Frères, je dois vous le dire : le temps est limité. Dès lors, que ceux qui ont une femme soient comme s’ils n’avaient pas de femme, ceux qui pleurent, comme s’ils ne pleuraient pas, ceux qui ont de la joie, comme s’ils n’en avaient pas, ceux qui font des achats, comme s’ils ne possédaient rien, ceux qui profitent de ce monde, comme s’ils n’en profitaient pas vraiment. Car il passe, ce monde tel que nous le voyons.

 

ÉVANGILE
« Convertissez-vous et croyez à l’Évangile » (Mc 1, 14-20)
Alléluia. Alléluia.Le règne de Dieu est tout proche. Convertissez-vous et croyez à l’Évangile. Alléluia. (Mc 1, 15)
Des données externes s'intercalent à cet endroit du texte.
Lemma insert_new_spec (mk : T → nat → Node) (h : heap) (s : SkipList)
    (hd : ptr) (l : list anode) (v : T) (update : list (option ptr)) :
  strict_weak_order → is_ctor mk → Inv h s hd l →
  length update = MAX_LEVEL + 1 →
  (∀ k, k ≤ current_level s →
     ∃ ck Bk, update !! k = Some (Some (a_ptr ck)) ∧
              is_pred k (sentinel hd :: below v l) ck Bk) →
  (∀ b r, from v l = b :: r → lt v (a_val b) = true) →
  let nl := (random_level (rng s)).1 in
  let s' := mkSkipList (head s) (Nat.max (current_level s) nl)
              ((size_ s + 1) `mod` SIZE_MOD) (random_level (rng s)).2 in
  ∃ h', insert_new mk true h s update v = Done tt h' s' ∧
        Inv h' s' hd (below v l ++ mkA (length h) v nl :: from v l) ∧
        length h' = S (length h) ∧
        (∀ p, p ∉ hd :: (a_ptr <$> l) → p < length h → h' !! p = h !! p).
Proof.
  intros Hswo Hmk HI Hlen Hpred Hgt nl s'.
  pose proof (random_level_le (rng s)) as Hnl. fold nl in Hnl.
  unfold insert_new. fold nl.
  destruct (raise_level_spec h s hd l v update nl)
    as (u' & -> & Hpred'); try done.
  cbn [alloc fst snd]. set (n := length h). set (x := mkA n v nl).
  set (F := sentinel hd :: below v l) in *.
  pose proof (inv_chain _ _ _ _ HI) as Hch.
  pose proof (chain_ptr_lt _ _ _ Hch) as Hlt.
  rewrite <- (below_from v l) in Hch.
  change (sentinel hd :: below v l ++ from v l) with (F ++ from v l) in Hch.
  apply chain_app in Hch as [HF Hhi]. rewrite app_nil_r in HF.
  pose proof (inv_nodup _ _ _ _ HI) as Hnd.
  assert (Hfresh : n ∉ hd :: (a_ptr <$> l)).
  { intros Hin. apply (proj1 (Forall_forall _ _) Hlt) in Hin. unfold n in Hin. lia. }
  assert (HndF : NoDup (a_ptr <$> F)).
  { rewrite <- (below_from v l), fmap_app in Hnd.
    change (hd :: (a_ptr <$> below v l) ++ (a_ptr <$> from v l))
      with ((a_ptr <$> F) ++ (a_ptr <$> from v l)) in Hnd.
    by apply NoDup_app in Hnd as (? & _). }
  assert (HFsub : ∀ p, p ∈ a_ptr <$> F → p ∈ hd :: (a_ptr <$> l)).
  { intros p Hp. unfold F in Hp. rewrite fmap_cons in Hp.
    rewrite <- (below_from v l), fmap_app.
    rewrite elem_of_cons in Hp. rewrite elem_of_cons, elem_of_app. tauto. }
  assert (HnF : n ∉ a_ptr <$> F) by (intros ?; by apply Hfresh, HFsub).
  destruct (splice_spec n nl v F (from v l) u' HndF HnF Hpred'
              (S nl) 0 (h ++ [mk v nl]))
    as (h' & -> & Hch' & Hn' & Hlen' & Hfr); [lia| | |].
  { eapply chain_lv_change; [| |exact HF].
    - intros a Ha. apply lookup_app_l.
      apply (proj1 (Forall_forall _ _) Hlt), HFsub.
      by apply list_elem_of_fmap_2.
    - intros. unfold mix. by rewrite decide_False by lia. }
  { exists (mk v nl). split; [by apply list_lookup_middle|].
    rewrite Hmk. cbn [value forward]. split; [done|].
    split; [rewrite length_replicate; lia|].
    intros k Hk. cbn beta. case_decide; [lia|]. apply lookup_replicate_2. lia. }
  assert (Hkeep : ∀ p, p ∉ a_ptr <$> F → p < length h → h' !! p = h !! p).
  { intros p HpF Hp. rewrite Hfr; [by apply lookup_app_l|done|unfold n; lia]. }
  exists h'. split; [done|]. split; [|split].
  - constructor; simpl.
    + apply (inv_head _ _ _ _ HI).
    + change (sentinel hd :: below v l ++ x :: from v l)
        with (F ++ x :: from v l).
      apply chain_app. split.
      * eapply chain_lv_change; [done| |exact Hch'].
        intros a A B k _ Hk. unfold mix. rewrite app_nil_r.
        case_decide; [done|]. symmetry. apply next_at_skip. simpl. lia.
      * apply chain_cons. split.
        -- eapply node_at_ext; [|exact Hn']. intros. simpl.
           by rewrite app_nil_r.
        -- eapply chain_frame; [|exact Hhi]. intros a Ha.
           assert (a_ptr a ∈ a_ptr <$> from v l) as Hin
             by (by apply list_elem_of_fmap_2).
           apply Hkeep.
           ++ rewrite <- (below_from v l), fmap_app in Hnd.
              change (hd :: (a_ptr <$> below v l) ++ (a_ptr <$> from v l))
                with ((a_ptr <$> F) ++ (a_ptr <$> from v l)) in Hnd.
              apply NoDup_app in Hnd as (_ & Hdis & _).
              intros HaF. by apply (Hdis _ HaF).
           ++ apply (proj1 (Forall_forall _ _) Hlt).
              apply elem_of_cons. right. apply list_elem_of_fmap_2.
              rewrite <- (below_from v l). apply elem_of_app. by right.
    + apply (nodup_insert hd n); try done.
      * intros ->. apply Hfresh. by left.
      * rewrite below_from. intros ?. apply Hfresh. by right.
      * by rewrite below_from.
    + apply sorted_insert; try done. apply (inv_sorted _ _ _ _ HI).
    + pose proof (inv_heights _ _ _ _ HI) as Hht.
      rewrite <- (below_from v l), Forall_app in Hht. destruct Hht as [H1 H2].
      apply Forall_app. split; [|constructor; [simpl; lia|]];
        (eapply Forall_impl; [eassumption|]); simpl; intros; lia.
    + pose proof (inv_level _ _ _ _ HI). lia.
    + rewrite (size_succ _ (length l)) by apply (inv_size _ _ _ _ HI).
      f_equal. f_equal. rewrite <- (below_from v l) at 1.
      rewrite !length_app. simpl. lia.
  - rewrite Hlen', length_app. simpl. lia.
  - intros p Hp Hpl. apply Hkeep; [|done]. intros ?. by apply Hp, HFsub.
Qed.

Lemma next_at_from (h : heap) (s : SkipList) (hd : ptr) (l : list anode) (v : T) :
  Inv h s hd l →
  match from v l with
  | [] => next_at 0 (from v l) = None
  | b :: _ => next_at 0 (from v l) = Some (a_ptr b) ∧
              ∃ nd, load h (a_ptr b) = Ok nd ∧ value nd = a_val b
  end.
Proof.
  intros HI. pose proof (inv_chain _ _ _ _ HI) as Hch.
  rewrite <- (below_from v l) in Hch.
  change (sentinel hd :: below v l ++ from v l)
    with ((sentinel hd :: below v l) ++ from v l) in Hch.
  apply chain_app in Hch as [_ Hhi].
  rewrite next_at_zero. destruct (from v l) as [|b r]; [done|].
  split; [done|]. apply chain_cons in Hhi as [Hb _].
  by eapply node_at_load.
Qed.

Lemma differs_spec (h : heap) (s : SkipList) (hd : ptr) (l : list anode) (v : T) :
  Inv h s hd l →
  differs h (next_at 0 (from v l)) v = Ok (negb (present v l)).
Proof.
  intros HI. pose proof (next_at_from h s hd l v HI) as Hn. unfold present.
  destruct (from v l) as [|b r]; [by rewrite Hn|].
  destruct Hn as (-> & nd & Hld & Hv). simpl. by rewrite Hld, <- Hv.
Qed.

Lemma matches_spec (h : heap) (s : SkipList) (hd : ptr) (l : list anode) (v : T) :
  Inv h s hd l →
  matches h (next_at 0 (from v l)) v = Ok (present v l).
Proof.
  intros HI. pose proof (next_at_from h s hd l v HI) as Hn. unfold present.
  destruct (from v l) as [|b r]; [by rewrite Hn|].
  destruct Hn as (-> & nd & Hld & Hv). simpl. by rewrite Hld, <- Hv.
Qed.

Lemma absent_gt (v : T) (l : list anode) :
  strict_weak_order → eq_consistent →
  StronglySorted ltP (a_val <$> l) → present v l = false →
  ∀ b r, from v l = b :: r → lt v (a_val b) = true.
Proof.
  intros Hswo Heq Hs Hp b r E. unfold present in Hp. rewrite E in Hp.
  pose proof (from_ge v l Hswo Hs) as Hge. rewrite E in Hge.
  inversion Hge as [|? ? Hb _]; subst. rewrite Heq in Hp. unfold equiv in Hp.
  rewrite Hb in Hp. simpl in Hp. by destruct (lt v (a_val b)).
Qed.

(** A value that is present: [insert] changes nothing. *)
Lemma insert_present (mk : T → nat → Node) (ok : bool) (h : heap)
    (s : SkipList) (hd : ptr) (l : list anode) (v : T) :
  strict_weak_order → Inv h s hd l → present v l = true →
  insert_with mk ok h s v = Done tt h s.
Proof.
  intros Hswo HI Hp. unfold insert_with. rewrite (inv_head _ _ _ _ HI).
  destruct (search_spec h s hd l v Hswo HI)
    as (c0 & A0 & update & Hd & _ & _ & _ & Hf).
  change (a_ptr (sentinel hd)) with hd in Hd. rewrite Hd. cbn [obind fst snd].
  rewrite Hf. cbn [obind]. rewrite (differs_spec h s hd l v HI), Hp. done.
Qed.

(** A value that is absent, and the node can be allocated. *)
Lemma insert_absent (mk : T → nat → Node) (h : heap)
    (s : SkipList) (hd : ptr) (l : list anode) (v : T) :
  strict_weak_order → eq_consistent → is_ctor mk →
  Inv h s hd l → present v l = false →
  let nl := (random_level (rng s)).1 in
  let s' := mkSkipList (head s) (Nat.max (current_level s) nl)
              ((size_ s + 1) `mod` SIZE_MOD) (random_level (rng s)).2 in
  ∃ h', insert_with mk true h s v = Done tt h' s' ∧
        Inv h' s' hd (below v l ++ mkA (length h) v nl :: from v l) ∧
        length h' = S (length h) ∧
        (∀ p, p ∉ hd :: (a_ptr <$> l) → p < length h → h' !! p = h !! p).
Proof.
  intros Hswo Heq Hmk HI Hp nl s'. unfold insert_with.
  rewrite (inv_head _ _ _ _ HI).
  destruct (search_spec h s hd l v Hswo HI)
    as (c0 & A0 & update & Hd & _ & Hlen & Hpred & Hf).
  change (a_ptr (sentinel hd)) with hd in Hd. rewrite Hd. cbn [obind fst snd].
  rewrite Hf. cbn [obind]. rewrite (differs_spec h s hd l v HI), Hp.
  cbn [obind negb]. apply insert_new_spec; try done.
  apply absent_gt; try done. apply (inv_sorted _ _ _ _ HI).
Qed.

(** A value that is absent, and the allocation of the node fails. *)
Lemma insert_absent_fail (mk : T → nat → Node) (h : heap)
    (s : SkipList) (hd : ptr) (l : list anode) (v : T) :
  strict_weak_order → Inv h s hd l → present v l = false →
  insert_with mk false h s v
  = Raised bad_alloc h
      (mkSkipList (head s)
         (Nat.max (current_level s) (random_level (rng s)).1)
         (size_ s) (random_level (rng s)).2).
Proof.
  intros Hswo HI Hp. unfold insert_with. rewrite (inv_head _ _ _ _ HI).
  destruct (search_spec h s hd l v Hswo HI)
    as (c0 & A0 & update & Hd & _ & Hlen & Hpred & Hf).
  change (a_ptr (sentinel hd)) with hd in Hd. rewrite Hd. cbn [obind fst snd].
  rewrite Hf. cbn [obind]. rewrite (differs_spec h s hd l v HI), Hp.
  cbn [obind negb].
  rewrite (insert_new_fail mk h s hd l v update HI Hlen Hpred).
  by rewrite (inv_head _ _ _ _ HI).
Qed.

(** ** [erase] keeps the invariant *)

Lemma next_at_in (k : nat) (r : list anode) (p : ptr) :
  next_at k r = Some p → p ∈ a_ptr <$> r.
Proof.
  intros (A & a & B & -> & <- & _)%next_at_elem.
  apply list_elem_of_fmap_2, elem_of_app. right. by left.
Qed.

Lemma next_at_None (k : nat) (r : list anode) :
  next_at k r = None → Forall (λ a, a_h a < k) r.
Proof.
  induction r as [|a r IH]; simpl; [constructor|].
  case_decide; [done|]. intros ?. constructor; [lia|by apply IH].
Qed.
Évangile de Jésus Christ selon saint Marc

Après l’arrestation de Jean le Baptiste, Jésus partit pour la Galilée proclamer l’Évangile de Dieu ; il disait : « Les temps sont accomplis : le règne de Dieu est tout proche. Convertissez-vous et croyez à l’Évangile. »
Passant le long de la mer de Galilée, Jésus vit Simon et André, le frère de Simon, en train de jeter les filets dans la mer, car c’étaient des pêcheurs. Il leur dit : « Venez à ma suite. Je vous ferai devenir pêcheurs d’hommes. » Aussitôt, laissant leurs filets, ils le suivirent. Jésus avança un peu et il vit Jacques, fils de Zébédée, et son frère Jean, qui étaient dans la barque et réparaient les filets. Aussitôt, Jésus les appela. Alors, laissant dans la barque leur père Zébédée avec ses ouvriers, ils partirent à sa suite.